The whole copyright debate is very confusing to me, as I think it is to anyone who throws original content into an open marketplace. Recently the debate's been spinning around Top Ten Sources, for which I proudly serve as a source at Halley's right hand. I was honored to be recognized alongside the others Halley chose.
My only issue would be if suddenly my content was being used in conjunction with a revenue generating doodad - like google ads or something similar - and I wasn't sharing in the revenue in a mutually-agreed-upon way.
Then we'd have a problem.
Top Ten Sources founder John Palfry suggests adding copyright statements to our feeds. I have no idea if this was what he had in mind, but this is what I added to mine (see red below). Tell me how it looks. I don't know if I can make it tiny. I don't really know what the hell this will do.

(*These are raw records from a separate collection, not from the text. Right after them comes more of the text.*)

(** ** The routers *)

(** [webhook_server.py] checks that the stored path names an existing file
    before it looks at the action. *)
Lemma webhook_server_guard ev (cq : callback_query) (b : WebhookServer.server) :
  match WebhookServer.user_photos b !! from_id cq with
  | Some p => p = EmptyString \/ files (WebhookServer.store b) !! p = None
  | None => True
  end ->
  WebhookServer.handle_callback_query ev cq b
  = ({| WebhookServer.store := WebhookServer.store b;
        WebhookServer.user_photos := WebhookServer.user_photos b;
        WebhookServer.outbox :=
          WebhookServer.outbox b
            ++ [ answerCallbackQuery (id cq);
                 editMessageText (message_chat_id cq) (message_message_id cq)
                   "❌ Photo expired. Please send a new photo." None ] |},
     Ok tt).
Proof.
  intros Hguard. unfold WebhookServer.handle_callback_query.
  unfold try_except at 1, bind at 1, WebhookServer.api_request at 1.
  unfold bind at 1, WebhookServer.get_photo.
  cbn [WebhookServer.user_photos WebhookServer.store WebhookServer.outbox].
  destruct (WebhookServer.user_photos b !! from_id cq) as [p|] eqn:Hp.
  - destruct (String.eqb p EmptyString) eqn:Hempty.
    + unfold bind, ret, WebhookServer.edit_message_text, try_except,
        WebhookServer.api_request.
      cbn [WebhookServer.user_photos WebhookServer.store WebhookServer.outbox].
      rewrite <- app_assoc. reflexivity.
    + destruct Hguard as [-> | Hmissing]; [discriminate|].
      unfold bind, ret, WebhookServer.os_path_exists,
        WebhookServer.edit_message_text, try_except, WebhookServer.api_request.
      cbn [WebhookServer.user_photos WebhookServer.store WebhookServer.outbox].
      rewrite Hmissing. cbn [WebhookServer.outbox]. rewrite <- app_assoc. reflexivity.
  - unfold bind, ret, WebhookServer.edit_message_text, try_except,
      WebhookServer.api_request.
    cbn [WebhookServer.user_photos WebhookServer.store WebhookServer.outbox].
    rewrite <- app_assoc. reflexivity.
Qed.
(** With the camera granted and the video playing, a failed session-start
    request leaves the streaming flag set and the new stream live. *)
Lemma startSession_start_failure_stuck env w video n e :
  videoRef w = Some video ->
  camera env = Resolved n ->
  played env = Resolved tt ->
  api_outcome (started env) = Throw e ->
  let w' := exec (startSession env) w in
  streaming w' = true
  /\ streams w' = streams w ++ [repeat Live n]
  /\ tasks w' = tasks w
  /\ st_status w' = "Camera permission denied or unavailable".
Proof.
  intros Hv Hcam Hplay Hstart.
  unfold exec, startSession, getUserMedia, attach_and_play, bind, try_catch, gets,
    setResult, setStatus, setStreaming, setSessionId, spawn, emit, modify, await, ret, lift.
  rewrite Hcam, Hplay. simpl. rewrite Hv. rewrite api_run, Hstart.
  destruct w; simpl. repeat split; reflexivity.
Qed.

(** C4 at its failing input: the camera is granted, the video plays and
    the backend refuses the session-start request.  The component then
    shows the camera message, keeps the streaming flag set and the camera
    stream live, has nothing pending that would ever clear them, and its
    start button stays without effect whatever the platform would answer. *)
Theorem start_failure_leaves_component_stuck :
  let w' := attempt start_refused_env fresh in
  st_status w' = "Camera permission denied or unavailable"
  /\ streaming w' = true
  /\ streams w' = [[Live]]
  /\ active_streams w' = 1
  /\ tasks w' = []
  /\ ~ idle w'
  /\ forall env, click_start env w' = w'.
Proof.
  cbv zeta.
  assert (Hs : streaming (attempt start_refused_env fresh) = true) by reflexivity.
  split; [reflexivity|]. split; [exact Hs|]. split; [reflexivity|]. split; [reflexivity|].
  split; [reflexivity|]. split.
  - intros (Hidle & _). rewrite Hs in Hidle. discriminate.
  - intros env. apply click_start_disabled. exact Hs.
Qed.

(** C3 at its failing input: a first press where the camera is granted
    but [video.play()] rejects, then a second press on a steady platform.
    After the first press the stream is live and the start button is still
    enabled; right after the second press two camera streams are live at
    once; when the second session has run to its end the first stream is
    still live. *)
Theorem two_camera_streams_active :
  let w1 := attempt play_blocked_env fresh in
  let w2 := click_start steady_env w1 in
  let w3 := attempt steady_env w1 in
  streaming w1 = false
  /\ streams w1 = [[Live]]
  /\ streams w2 = [[Live]; [Live]]
  /\ active_streams w2 = 2
  /\ sessionId w2 = JStr "s-1"
  /\ streams w3 = [[Live]; [Ended]]
  /\ active_streams w3 = 1
  /\ streaming w3 = false.
Proof.
  cbv zeta. repeat split; vm_compute; reflexivity.
Qed.

(** * Further properties of the code *)

(** ** The transport client, beyond failures *)

(** X1: a call of [api] makes exactly one [fetch], to [API_BASE] followed
    by the path and with credentials included, whatever the answer, and
    changes nothing else; when the fetch itself rejects, [api] rejects
    with the same exception. *)
Theorem api_fetches_once :
  forall (path : string) (o : ApiOpts) (net : FetchOutcome) (w : World),
    exec (api path o net) w = logged (EFetch (build_request (API_BASE w) path o)) w
    /\ count is_fetch (trace (exec (api path o net) w)) = count is_fetch (trace w) + 1
    /\ url (build_request (API_BASE w) path o) = API_BASE w +:+ path
    /\ credentials (build_request (API_BASE w) path o) = "include"
    /\ (forall e, net = NetworkError e -> completion (api path o net) w = Throw e).
Proof.
  intros path o net w. unfold exec, completion. rewrite api_run. cbn [fst snd].
  split; [reflexivity|]. split.
  { unfold logged. cbn [trace set_trace]. rewrite count_app. simpl. lia. }
  split; [reflexivity|]. split; [reflexivity|].
  intros e ->. reflexivity.
Qed.

Lemma or_str_empty c : or_str c "" = c.
Proof. destruct c; reflexivity. Qed.

(** X2: on a 2xx response [api] resolves, by the content type, with the
    response itself (text/csv, which wins over application/json and reads
    no body), with the parsed JSON body, or with the body text; it resolves
    with nothing else, and exactly when the body it reads resolves. *)
Theorem api_resolves_by_content_type :
  forall (path : string) (o : ApiOpts) (res : Response) (w : World) (v : ApiValue),
    ok res = true ->
    (completion (api path o (Responded res)) w = Normal v
     <-> (mentions res "text/csv" = true /\ v = ACsv res)
         \/ (mentions res "text/csv" = false /\ mentions res "application/json" = true
             /\ exists j, json res = Resolved j /\ v = AJson j)
         \/ (mentions res "text/csv" = false /\ mentions res "application/json" = false
             /\ exists s, text res = Resolved s /\ v = AText s)).
Proof.
  intros path o res w v Hok. unfold completion. rewrite api_run. cbn [fst api_outcome].
  unfold read_response, mentions. rewrite Hok. cbn [negb].
  destruct (content_type res) as [c|]; [rewrite or_str_empty|];
    [destruct (includes c "text/csv"); [|destruct (includes c "application/json")]|].
  - split.
    + intros H. inversion H. left. split; reflexivity.
    + intros [[_ ->]|[(H & _)|(H & _)]]; [reflexivity|discriminate|discriminate].
  - split.
    + intros H. right. left. split; [reflexivity|]. split; [reflexivity|].
      destruct (json res) as [j|e]; simpl in H; inversion H. exists j. split; reflexivity.
    + intros [[H _]|[(_ & _ & j & Hj & ->)|(_ & H & _)]]; try discriminate.
      rewrite Hj. reflexivity.
  - split.
    + intros H. right. right. split; [reflexivity|]. split; [reflexivity|].
      destruct (text res) as [s|e]; simpl in H; inversion H. exists s. split; reflexivity.
    + intros [[H _]|[(_ & H & _)|(_ & _ & s & Hs & ->)]]; try discriminate.
      rewrite Hs. reflexivity.
  - simpl. split.
    + intros H. right. right. split; [reflexivity|]. split; [reflexivity|].
      destruct (text res) as [s|e]; simpl in H; inversion H. exists s. split; reflexivity.
    + intros [[H _]|[(_ & H & _)|(_ & _ & s & Hs & ->)]]; try discriminate.
      rewrite Hs. reflexivity.
Qed.
Lemma listeners_of_set_fiber f t w :
  listeners_of t (set_fiber f w) = listeners_of t w.
Proof. done. Qed.

Lemma targets_notify g w :
  targets (setSnapshot_getSnapshot g w) = targets w.
Proof.
  unfold setSnapshot_getSnapshot.
  destruct (the_fiber w) as [f|]; [|done].
  destruct (f_queue f); [|done].
  destruct (f_lanes f || alternate_lanes f); [done|].
  destruct (atom_get g w); simpl; [|done].
  by case_decide.
Qed.

Lemma listeners_of_notify g t w :
  listeners_of t (setSnapshot_getSnapshot g w) = listeners_of t w.
Proof. unfold listeners_of. by rewrite targets_notify. Qed.

Lemma next_event_notify g w :
  next_event (setSnapshot_getSnapshot g w) = next_event w.
Proof.
  unfold setSnapshot_getSnapshot.
  destruct (the_fiber w) as [f|]; [|done].
  destruct (f_queue f); [|done].
  destruct (f_lanes f || alternate_lanes f); [done|].
  destruct (atom_get g w); simpl; [|done].
  by case_decide.
Qed.

Lemma next_event_add t cb w :
  next_event (addEventListener t cb w) = next_event w.
Proof.
  unfold addEventListener. destruct (targets w !! t); [|done].
  by case_decide.
Qed.

Lemma next_event_remove t cb w :
  next_event (removeEventListener t cb w) = next_event w.
Proof. unfold removeEventListener. by destruct (targets w !! t). Qed.

(** ** Sequences of primitive steps *)

Lemma prim_mono (W W' : nat → Prop) (U U' : nat → nat → Prop) lo lo' w w' :
  (∀ c, W c → W' c) → (∀ t n, U t n → U' t n) → lo' ≤ lo →
  prim W U lo w w' → prim W' U' lo' w w'.
Proof.
  intros HW HU Hlo H. destruct H.
  - apply prim_store; auto.
  - apply prim_event.
  - apply prim_invoke; [done|lia|done].
  - apply prim_got.
  - apply prim_add.
  - apply prim_remove; auto.
  - eapply prim_notify; eauto.
Qed.
(** ** The number of sleeps *)

(** X15. A call of [Do] sleeps at most [2 * RetryCount + 1] times (once
    when [RetryCount] is zero): one request delay before each exchange and
    one retry delay between two exchanges, none after the last attempt. When
    the attempts are exhausted it has slept exactly that many times. *)
Theorem Do_sleeps_bounded :
  forall fuel env client request result,
    0 <= RetryCount client < max_int64 ->
    Do fuel env client (Some request) = Some result ->
    Z.of_nat (length (sleeps (do_world result))) <= 2 * RetryCount client + 1
    /\ (errors_Is (do_err result) ErrRetryable = true ->
        Z.of_nat (length (sleeps (do_world result))) = 2 * RetryCount client + 1).
Proof.
  intros fuel env client request result [Hpos Hmax]. revert fuel result.
  apply (Do_rule env client request
           (fun _ attempt _ _ w =>
              0 <= attempt <= RetryCount client + 1
              /\ Z.of_nat (length (sleeps w)) = 2 * attempt
                                               - (if attempt <=? RetryCount client
                                                  then 0 else 1))
           (fun result =>
              Z.of_nat (length (sleeps (do_world result))) <= 2 * RetryCount client + 1
              /\ (errors_Is (do_err result) ErrRetryable = true ->
                  Z.of_nat (length (sleeps (do_world result)))
                  = 2 * RetryCount client + 1))).
  - intros e after He. split; [cbn; lia|].
    cbn. rewrite (prepareRequestBody_error_fatal _ _ _ He). discriminate.
  - intros req _ _. split; [lia|].
    destruct (Z.leb_spec 0 (RetryCount client)); [reflexivity|lia].
  - intros req _ rq attempt response err w result0 [Hatt Hlen] Hend.
    inversion Hend; subst; cbn [do_world do_err log_sleep sleeps].
    + destruct (Z.leb_spec attempt (RetryCount client)); [lia|]. split; [lia|]. intros _. lia.
    + destruct (Z.leb_spec attempt (RetryCount client)); [|lia].
      rewrite length_app. cbn [length]. split; [lia|discriminate].
    + apply after_reset in H1 as (_ & Hl2 & _ & _ & _ & Hfatal).
      destruct (Z.leb_spec attempt (RetryCount client)); [|lia].
      rewrite Hl2. cbn [log_sleep sleeps]. rewrite length_app. cbn [length].
      split; [lia|]. intros Habs. rewrite Hfatal in Habs. discriminate.
    + apply after_reset in H1 as (_ & Hl2 & _). apply after_send in H2 as (_ & Hl3 & _).
      destruct (Z.leb_spec attempt (RetryCount client)); [|lia].
      rewrite Hl3, Hl2. cbn [log_sleep sleeps]. rewrite length_app. cbn [length].
      split; [lia|]. congruence.
    + apply after_reset in H1 as (_ & Hl2 & _). apply after_send in H2 as (_ & Hl3 & _).
      destruct (Z.leb_spec attempt (RetryCount client)); [|lia].
      rewrite length_app, Hl3, Hl2. cbn [log_sleep sleeps]. rewrite length_app.
      cbn [length]. split; [lia|discriminate].
  - intros req _ rq attempt response err w request2 response3 err' w' [Hatt Hlen] Hgo.
    inversion Hgo; subst.
    + apply after_reset in H1 as (_ & Hl2 & _). apply after_send in H2 as (_ & Hl3 & _).
      rewrite wrap64_id by (unfold min_int64, max_int64 in *; lia).
      destruct (Z.leb_spec attempt (RetryCount client)); [|lia].
      destruct (Z.leb_spec (attempt + 1) (RetryCount client)); [|lia].
      split; [lia|]. cbn [log_sleep sleeps]. rewrite length_app, Hl3, Hl2.
      cbn [log_sleep sleeps]. rewrite length_app. cbn [length]. lia.
    + apply after_reset in H1 as (_ & Hl2 & _). apply after_send in H2 as (_ & Hl3 & _).
      rewrite wrap64_id by (unfold min_int64, max_int64 in *; lia).
      destruct (Z.leb_spec (RetryCount client) (RetryCount client)); [|lia].
      destruct (Z.leb_spec (RetryCount client + 1) (RetryCount client)); [lia|].
      split; [lia|]. rewrite Hl3, Hl2.
      cbn [log_sleep sleeps]. rewrite length_app. cbn [length]. lia.
Qed.

Lemma Do_sleeps_bounded_witness :
  exists result,
    Do 3 always_200_env (with_RetryCount (with_RetryStatus zero_client [200]) 1)
      (Some empty_request) = Some result
    /\ Z.of_nat (length (sleeps (do_world result))) = 3.
Proof.
  destruct (Do 3 always_200_env (with_RetryCount (with_RetryStatus zero_client [200]) 1)
              (Some empty_request)) as [result|] eqn:Hdo;
    [|vm_compute in Hdo; discriminate Hdo].
  exists result. split; [reflexivity|].
  refine (proj2 (Do_sleeps_bounded 3 always_200_env _ empty_request result _ Hdo) _).
  - by_computation.
  - pose proof Hdo as Hc. vm_compute in Hc. injection Hc as <-. reflexivity.
Defined.
(** * The image upload task of [pkgs/trigger/src/trigger/example.ts]

    A shallow embedding of [upload_image_to_digital_ocean_spaces] and of
    [download_image], together with the library calls they make
    ([process.env], [uuidv4], [path.posix.join], [fs.readFile], [fetch],
    [sharp], the managed S3 [Upload], [console]).  The asynchronous function
    is a computation that emits a trace of the calls it makes to its
    collaborators and settles to either a value or a thrown error. *)

From Stdlib Require Import ZArith List Ascii String Strings.Byte Lia.
From stdpp Require Import base tactics option list strings gmap.

Local Open Scope string_scope.
Local Open Scope list_scope.

(** ** [path.posix] of Node.js

    [path.posix.join] concatenates its non-empty arguments with ["/"] and
    normalizes the result; [normalize] resolves ["."] and [".."] segments,
    collapses repeated separators and keeps a trailing separator.  The
    character loop of Node's [normalizeString] is rendered on the list of
    ["/"]-separated segments. *)
Module Path.

Definition is_sep (c : ascii) : bool := Ascii.eqb c "/"%char.

(** The segments of a path: the pieces between separators, empty pieces
    included, so a path with [n] separators has [n + 1] segments. *)
Fixpoint segments (s : string) : list string :=
  match s with
  | EmptyString => [EmptyString]
  | String c r =>
      if is_sep c then EmptyString :: segments r
      else match segments r with
           | seg :: segs => String c seg :: segs
           | [] => [String c EmptyString]
           end
  end.

Fixpoint unsegments (segs : list string) : string :=
  match segs with
  | [] => ""
  | [seg] => seg
  | seg :: rest => seg +:+ "/" +:+ unsegments rest
  end.

Definition starts_with_sep (s : string) : bool :=
  match s with
  | EmptyString => false
  | String c _ => is_sep c
  end.

Fixpoint ends_with_sep (s : string) : bool :=
  match s with
  | EmptyString => false
  | String c EmptyString => is_sep c
  | String _ r => ends_with_sep r
  end.

(** One separator of [normalizeString]: the segment that just ended is
    dropped ([""], ["."]), cancels the segment before it ([".."]), or is
    appended.  [res] is the result so far, last segment first. *)
Definition push_segment (allowAboveRoot : bool) (res : list string) (seg : string)
  : list string :=
  if (seg =? "") || (seg =? ".") then res
  else if seg =? ".." then
    match res with
    | top :: below =>
        if top =? ".." then (if allowAboveRoot then ".." :: res else res)
        else below
    | [] => if allowAboveRoot then [".."] else []
    end
  else seg :: res.

Definition normalizeString (path : string) (allowAboveRoot : bool) : string :=
  unsegments (rev (fold_left (push_segment allowAboveRoot) (segments path) [])).

Definition normalize (path : string) : string :=
  if path =? "" then "."
  else
    let isAbsolute := starts_with_sep path in
    let trailingSeparator := ends_with_sep path in
    let p := normalizeString path (negb isAbsolute) in
    if p =? "" then
      (if isAbsolute then "/" else if trailingSeparator then "./" else ".")
    else
      let p := if trailingSeparator then p +:+ "/" else p in
      if isAbsolute then "/" +:+ p else p.
(** One turn of the loop of [findFSRId]: the level has an offset, which is
    added, or the turn ends with [std::out_of_range]. *)
Lemma findFSRId_level (g : Geometry) (curr : LocalCoords) (fsr_id : Z) :
  let turn :=
    match LocalCoords_getType curr with
    | LAT =>
        lattice ← at_ (_lattices g) (LocalCoords_getLattice curr);
        fsr ← Lattice_getFSR lattice (LocalCoords_getLatticeX curr)
                (LocalCoords_getLatticeY curr);
        Return (int_add fsr_id fsr)
    | UNIV =>
        universe ← at_ (_universes g) (LocalCoords_getUniverse curr);
        fsr ← Universe_getFSR universe (LocalCoords_getCell curr);
        Return (int_add fsr_id fsr)
    end in
  (exists fsr, level_offset g curr fsr /\ turn = Return (int_add fsr_id fsr)) \/
  (turn = Abort OutOfRange /\ forall fsr, ~ level_offset g curr fsr).
Proof.
  cbv zeta. unfold at_.
  destruct (LocalCoords_getType curr) eqn:Hty.
  - destruct (_universes g !! LocalCoords_getUniverse curr) as [u|] eqn:Hu;
      cbn [mbind outcome_bind].
    + unfold Universe_getFSR.
      destruct (map_find (Universe_region_map u) (LocalCoords_getCell curr))
        as [fsr|] eqn:Hm; cbn [mbind outcome_bind].
      * left. exists fsr. split; [|done]. by eapply universe_offset.
      * right. split; [done|]. intros fsr [u' Hty' Hu' Hm'|? ? Hty']; congruence.
    + right. split; [done|]. intros fsr [u' Hty' Hu' Hm'|? ? Hty']; congruence.
  - destruct (_lattices g !! LocalCoords_getLattice curr) as [lat|] eqn:Hl;
      cbn [mbind outcome_bind].
    + unfold Lattice_getFSR.
      destruct (at2_cases (Lattice_region_map lat)
                  (LocalCoords_getLatticeY curr) (LocalCoords_getLatticeX curr))
        as [(row & fsr & Hy & Hx & Hrow & Hv & ->)|[-> Hnone]];
        cbn [mbind outcome_bind].
      * left. exists fsr. split; [|done]. by eapply lattice_offset.
      * right. split; [done|].
        intros fsr [? Hty'|lat' row Hty' Hl' Hx Hy Hrow Hv]; [congruence|].
        rewrite Hl in Hl'. inversion Hl'; subst lat'. by eapply Hnone.
    + right. split; [done|].
      intros fsr [? Hty'|lat' row Hty' Hl']; congruence.
Qed.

Except I guess it states the mantra of this content owner/sharer pretty well:
(C) Jeneane Sessum / Copyright 2001-2006
Content may not be redistributed or repurposed in any manner that generates revenue for any entity other than the content owner -- for example through advertising, aggregation, redistribution, or any other means -- without the consent of the author.UPDATE: Try number 2 in consideration of Denise's take:
Bare Statement: You can link to it; you can quote it; you can read it any way it comes to you. But if you're gaining revenue from it, I better be sharing in the revenue in a way that I've agreed to.
P.S., edit: never mind -- the little Blogger RSS footer doesn't seem to work--> the bare statement notice isn't showing up. grrr.